■ **PROBLEM**
Stopping right after the line with "intros Hf. destruct", please reproduce the material below exactly from its first line.

━━━ EXERCISE MATERIALS ━━━

(** ** The fetches *)

Lemma send_fetch_grows fg ids acc e leader f :
  fe_in_flight acc.1 !! leader = Some f →
  fe_in_flight (send_fetch fg ids acc e).1 !! leader = Some f.
Proof.
  intros Hf. destruct acc as [g sent], e as [l by_topic]. unfold send_fetch. simpl in Hf. case_bool_decide as Hin; [done|].
  destruct (build _ _ _) as [session request]. simpl. rewrite lookup_insert_ne; [done|].
  intros ->. apply Hin, elem_of_dom. eauto.
Qed.

Lemma send_fetch_ready fg ids acc e : fe_ready (send_fetch fg ids acc e).1 = fe_ready acc.1.
Proof.
  destruct acc as [g sent], e as [l by_topic]. unfold send_fetch. case_bool_decide; [done|].
  by destruct (build _ _ _).
Qed.

Lemma send_fetches_grows fg ids by_leader f :
  fe_ready (send_fetches fg ids by_leader f).1 = fe_ready f ∧
  ∀ leader fl, fe_in_flight f !! leader = Some fl →
    fe_in_flight (send_fetches fg ids by_leader f).1 !! leader = Some fl.
Proof.
  unfold send_fetches. change f with (fst (f, @nil (Z * FetchRequest))) at 2 3.
  generalize (f, @nil (Z * FetchRequest)). induction (map_to_list by_leader) as [|e l IH]; intros acc; [done|].
  simpl. destruct (IH (send_fetch fg ids acc e)) as [-> IH2]. split; [apply send_fetch_ready|].
  intros leader fl Hfl. by apply IH2, send_fetch_grows.
Qed.

Lemma keeps_send_fetches by_leader ids : keeps (send_fetches_now po by_leader ids).
Proof.
  intros st Q [H1 H2 H3 H4 H5] HQ. unfold send_fetches_now. apply HQ.
  pose proof (send_fetches_grows (po_fetch po) ids by_leader (pl_fetches (pl st))) as [Hr Hg].
  destruct (send_fetches _ _ _ _) as [f sent]. simpl in *. split; simpl; [done|by rewrite Hr| | |done].
  - intros leader Hl. apply H3, elem_of_dom in Hl as [fl Hfl]. apply elem_of_dom. exists fl. by apply Hg.
  - intros leader fl r Hfl Hl. assert (is_Some (fe_in_flight (pl_fetches (pl st)) !! leader)) as [fl' Hfl'].
    { apply elem_of_dom, H3, elem_of_dom. eauto. }
    apply Hg in Hfl' as Hfl2. simplify_eq. by eapply H4.
Qed.

Definition ready_ok (c : CompletedFetch) : Prop := result_ok (cf_requested c) (cf_result c).

Lemma collect_ready_ok results l f :
  Forall ready_ok (fe_ready f) →
  (∀ leader fl r, fe_in_flight f !! leader = Some fl → results !! leader = Some r → result_ok (if_requested fl) r) →
  Forall ready_ok (fe_ready (foldl (collect_one results) f l)).
Proof.
  revert f. induction l as [|leader l IH]; intros f Hr Hres; [done|]. simpl. apply IH; unfold collect_one.
  - destruct (fe_in_flight f !! leader) as [fl|] eqn:Hfl; [|done]. destruct (results !! leader) as [r|] eqn:Hl; [|done].
    simpl. apply Forall_app. split; [done|]. apply Forall_singleton. by eapply Hres.
  - intros leader' fl r. repeat case_match; simpl; try apply Hres.
    intros [_ Hfl]%lookup_delete_Some. by apply Hres.
Qed.

Lemma keeps_collect : keeps collect_ready_now.
Proof.
  intros st Q [H1 H2 H3 H4 H5] HQ. unfold collect_ready_now, collect_ready. apply HQ.
  assert (filter (λ e, e.1 ∉ dom (fe_in_flight (pl_fetches (pl st)))) (pc_results (pc st)) = ∅) as He.
  { apply map_empty. intros leader. apply map_lookup_filter_None. right. intros r Hr Hn. apply Hn, H3, elem_of_dom. eauto. }
  split; simpl; [done|by apply collect_ready_ok| | |done].
  - rewrite He. set_solver.
  - intros leader fl r _. by rewrite He, lookup_empty.
Qed.
Hint Resolve keeps_send_fetches keeps_collect : poll.

Lemma keeps_fetch_rounds n deadline : keeps (fetch_wait_rounds n deadline).
Proof. induction n as [|n IH]; simpl; keeps_tac. Qed.

Lemma keeps_wait_for_fetches deadline : keeps (wait_for_fetches fuel deadline).
Proof. apply keeps_fetch_rounds. Qed.

Lemma keeps_wait_without assigned deadline : keeps (wait_without_fetches po assigned deadline).
Proof. unfold wait_without_fetches. keeps_tac. Qed.

Lemma keeps_paused_now ids : keeps (paused_now ids).
Proof. unfold paused_now. keeps_tac. Qed.
Hint Resolve keeps_wait_for_fetches keeps_wait_without keeps_paused_now : poll.

Lemma keeps_group_fetches assigned : keeps (group_fetches_now assigned).
Proof. unfold group_fetches_now. keeps_tac. Qed.
Hint Resolve keeps_group_fetches : poll.

(** ** The answers *)

Definition offsets_of (st : PollState) : gmap topic_partition Z := sh_next_offsets (pc_shared (pc st)).

(** Steps after which the positions are as before. *)
Definition still {A} (m : async A) : Prop :=
  ∀ st Q, poll_inv st → (∀ a st', poll_inv st' → offsets_of st' = offsets_of st → Q a st') → SAFE (m st) Q.

Lemma still_wait r : keeps_offsets r = true → still (wait r).
Proof.
  intros Hr st Q Hinv HQ. split; [done|]. intros ans c HE. apply HQ; [by eapply inv_resume|].
  destruct HE as [[] _]. auto.
Qed.

Lemma still_lock : still lock.
Proof. by apply (still_wait (Lock false)). Qed.
Lemma still_lock_inside : still lock_inside.
Proof. by apply (still_wait (Lock true)). Qed.

Lemma still_drop_connection fetch : still (drop_connection fetch).
Proof.
  unfold drop_connection. repeat case_match; try (by intros st Q Hinv HQ; apply HQ).
  - by apply (still_wait Reconnect).
  - intros st Q Hinv HQ. apply HQ; [|done]. by destruct Hinv.
Qed.

Lemma id_to_name_truthful (ids : gmap string Uuid) :
  (∀ name id, ids !! name = Some id → real id = name) → truthful (id_to_name (visit_topics ids)).
Proof.
  intros Hids. unfold id_to_name.
  assert (∀ e, e ∈ visit_topics ids → real e.2 = e.1) as Hl.
  { intros [name id]. rewrite visit_topics_perm. intros He%elem_of_map_to_list. by apply Hids. }
  assert (truthful ∅) as H0 by (intros id name; by rewrite lookup_empty).
  revert Hl H0. generalize (∅ : gmap Uuid string). induction (visit_topics ids) as [|e l IH]; intros m Hl Hm; [done|].
  simpl. apply IH; [intros e' He'; apply Hl; by right|]. intros id name. rewrite lookup_insert.
  case_decide as E; [|apply Hm]. intros [= <-]. subst id. apply Hl. left.
Qed.

(** Rows that were asked from the positions [O]. *)
Definition rows_ok (O : gmap topic_partition Z) (rows : list (topic_partition * PartitionData)) : Prop :=
  ∀ key row, (key, row) ∈ rows → row_ok key (default 0 (O !! key)) row.

Lemma take_completed_in_flight names O acc fetch :
  fe_in_flight (tk_fetches (take_completed names O acc fetch)) = fe_in_flight (tk_fetches acc) ∧
  fe_ready (tk_fetches (take_completed names O acc fetch)) = fe_ready (tk_fetches acc).
Proof.
  unfold take_completed, take_response, take_failure, take_lost. repeat case_match; done.
Qed.

Lemma take_completed_rows names O acc fetch :
  truthful names → ready_ok fetch → rows_ok O (response_rows names (tk_responses acc)) →
  rows_ok O (response_rows names (tk_responses (take_completed names O acc fetch))).
Proof.
  intros Hn Hf Hacc. unfold take_completed. destruct (cf_result fetch) as [[response|e]|] eqn:Hr; [|done..].
  unfold take_response. destruct (handle_response _ _ _ _ _) as [session accepted]. destruct accepted; simpl; [|done].
  intros key row. unfold response_rows. rewrite bind_app, elem_of_app. intros [H|H]; [by apply Hacc|].
  unfold ready_ok in Hf. rewrite Hr in Hf. simpl in Hf, H. rewrite app_nil_r in H.
  apply list_elem_of_bind in H as (t' & Hkey & Ht). apply list_elem_of_fmap in Ht as (t & -> & Ht).
  apply list_elem_of_fmap in Hkey as (row' & [= -> ->] & Hrow). apply list_elem_of_filter in Hrow as [Hkeep Hrow].
  unfold topic_name in Hkeep |- *. simpl in *. fold (topic_name names t) in *.
  apply andb_true_iff in Hkeep as [_ Hwant]. unfold still_wanted in Hwant.
  destruct (cf_requested fetch !! _) as [offset|] eqn:Hreq; [|done]. apply Z.eqb_eq in Hwant. rewrite Hwant.
  by eapply Hf.
Qed.

Lemma take_rounds_ok names O ready responses failure st (Q : _ → _ → Prop) :
  truthful names → Forall ready_ok ready → poll_inv st → rows_ok O (response_rows names responses) →
  (∀ r st', poll_inv st' → offsets_of st' = offsets_of st → rows_ok O (response_rows names r.1) → Q r st') →
  SAFE (take_rounds names O ready responses failure st) Q.
Proof.
  intros Hn Hready. revert responses failure st. induction Hready as [|fetch ready Hf Hready IH];
    intros responses failure st Hinv Hrows HQ; [by apply HQ|].
  cbn [take_rounds]. safe_pure. unfold to_local. safe_pure. apply still_drop_connection.
  - destruct Hinv as [H1 H2 H3 H4 H5].
    destruct (take_completed_in_flight names O (mkTaken (pl_fetches (pl st)) responses failure) fetch) as [E1 E2].
    split; simpl; try done; rewrite ?E1, ?E2; done.
  - intros [] st' Hinv' Hoff. apply IH; [done|by apply take_completed_rows|].
    intros r st'' Hinv'' Hoff'. apply HQ; [done|]. by rewrite Hoff', Hoff.
Qed.

Lemma take_completed_fetches_ok ids st (Q : _ → _ → Prop) :
  (∀ name id, ids !! name = Some id → real id = name) → poll_inv st →
  (∀ e st', poll_inv st' → Q (Err e) st') →
  (∀ responses st', poll_inv st' →
     rows_ok (offsets_of st') (response_rows (id_to_name (visit_topics ids)) responses) → Q (Ok responses) st') →
  SAFE (take_completed_fetches ids st) Q.
Proof.
  intros Hids Hinv HE HQ. unfold take_completed_fetches. apply safe_bind, keeps_collect; [done|]. clear st Hinv.
  intros [] st Hinv. safe_pure. case_bool_decide; [apply HQ; [done|]; intros key row Hk; by apply elem_of_nil in Hk|].
  apply safe_bind, still_lock; [done|]. intros [] st1 Hinv1 _. unfold of_shared, to_local. safe_pure.
  apply take_rounds_ok; [by apply id_to_name_truthful|by apply Hinv| | |].
  - destruct Hinv1 as [H1 H2 H3 H4 H5]. by split; simpl.
  - intros key row Hk. by apply elem_of_nil in Hk.
  - intros [responses failure] st' Hinv' Hoff Hrows. safe_pure. destruct failure; [by apply HE|].
    apply HQ; [done|]. rewrite Hoff. apply Hrows.
Qed.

━━━

■ **SOLUTION TO THE PROBLEM**
(** ** The fetches *)

Lemma send_fetch_grows fg ids acc e leader f :
  fe_in_flight acc.1 !! leader = Some f →
  fe_in_flight (send_fetch fg ids acc e).1 !! leader = Some f.
Proof.
  intros Hf. destruct acc as [g sent], e as [l by_topic]. unfold send_fetch. simpl in Hf. case_bool_decide as Hin; [done|].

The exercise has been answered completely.